Despite the economic hardships of the region, the economy of Puerto Rico is the strongest of any of the Caribbean islands, and this has occurred under Commonwealth status--the special relationship that Puerto Ricans have with the United States as U.S. citizens but with their separate identity on the island.
Secondly, I would point out that some of the most vocal pro-Commonwealth voices in this Congress are Puerto Rican Americans who happened to have been elected to the Congress from the States, and they speak also and have spoken also with authority in favor of the Commonwealth concept but also in favor of a fair and accurate election.
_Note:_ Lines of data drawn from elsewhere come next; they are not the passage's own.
(* ===== verification/ProvidersSpec.v ===== *)
(** * What the provider accounts guarantee (providers.go)

    Which accounts end up connected, where a browser is sent, what disconnecting
    removes, whose identities projects use, and what becomes of the tokens. *)

From stdpp Require Import sorting.
From S2P Require Import Prelude GoStrings Base64 Slug Subjects Json Permissions PermissionsSpec ObjectStore Database ControlServer Challenge ControlDemo ChallengeSpec HostLifecycle HostLifecycleSpec HostApi HostSecurity ProjectApi ProjectSpec Providers.
Open Scope Z_scope.

(** ** Requests and runs *)

(** What a server is asked: a request of a user to the provider routes and to the
    routes below /api/users/ (hosts and projects), a callback, the background tasks,
    and the creation of a project over NATS. *)
Inductive p_label :=
| LRoute (e : p_env) (method path body userID q page : string)
| LUserAPI (e : p_env) (method path body userID : string)
| LCallback (e : p_env) (path : string) (q : callback_query)
| LRefresh (e : p_env)
| LCleanup (e : p_env)
| LOrphans (e : p_env)
| LCreate (e : p_env) (msg : nats_msg) (userSlug hostSlug : string).

Definition label_env (l : p_label) : p_env :=
  match l with LRoute e _ _ _ _ _ _ | LUserAPI e _ _ _ _ | LCallback e _ _ | LRefresh e | LCleanup e | LOrphans e | LCreate e _ _ _ => e end.

(** A path on the server itself. *)
Definition local (u : string) : Prop := HasPrefix u "/" = true ∧ HasPrefix u "//" = false.

Section spec.
Context `{PG : Postgres, JT : JsonText, JS : JsonStream, UT : UnicodeTables, NO : Normalizer, UP : UrlParser, UR : UrlRefs}.
Context (reg : option providerRegistry).

Definition p_exec (l : p_label) (s : PServer) : outcome PServer :=
  match l with
  | LRoute e method path body userID q page => Done (providers_routes reg e method path body userID q page s)
  | LUserAPI e method path body userID => Done (on_server (handleUserAPIRoutes (with_connections (ps_conns s) (pe_cp e)) method path body userID) s)
  | LCallback e path q => handleOAuthCallback reg e path q s
  | LRefresh e => refreshExpiringGitLabTokens reg e s
  | LCleanup e => Done (Cleanup e s)
  | LOrphans e => Done (ReconcileAllUserCLIConfigs reg e s)
  | LCreate e msg us hs => Done (on_server (handleProjectCreate (with_connections (ps_conns s) (pe_cp e)) msg us hs) s)
  end.

Definition p_run (ls : list p_label) (s : PServer) : outcome PServer := fold_left (λ o l, outcome_bind o (p_exec l)) ls (Done s).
Finally, I wish to just drive home a point Senator Manchin and I have made. On election day in 2012, 1.9 million Puerto Ricans showed up to vote in that election. The pro-Commonwealth candidate for Governor was elected, the pro-Commonwealth candidate for mayor of San Juan was elected, and a majority of the legislature of the island that day turned out to be pro-Commonwealth.
As flawed as the plebiscite was, the fact remains, of the 1.9 million American citizens in Puerto Rico who voted--who showed up to vote--only 44 percent of them cast a ballot in favor of statehood. That is a figure that cannot be controverted: 1.9 million people showed up to vote--American citizens in Puerto Rico--and only 44 percent of them checked the box for statehood.
So as we go forward and as we implement the provisions of the omnibus act, let us make sure that whatever we do we have the facts, as Senator Manchin has pointed out, and also we have a process to accurately reflect the will of the Puerto Rican people.
I thank the Chair, I yield the floor, and I suggest the absence of a quorum.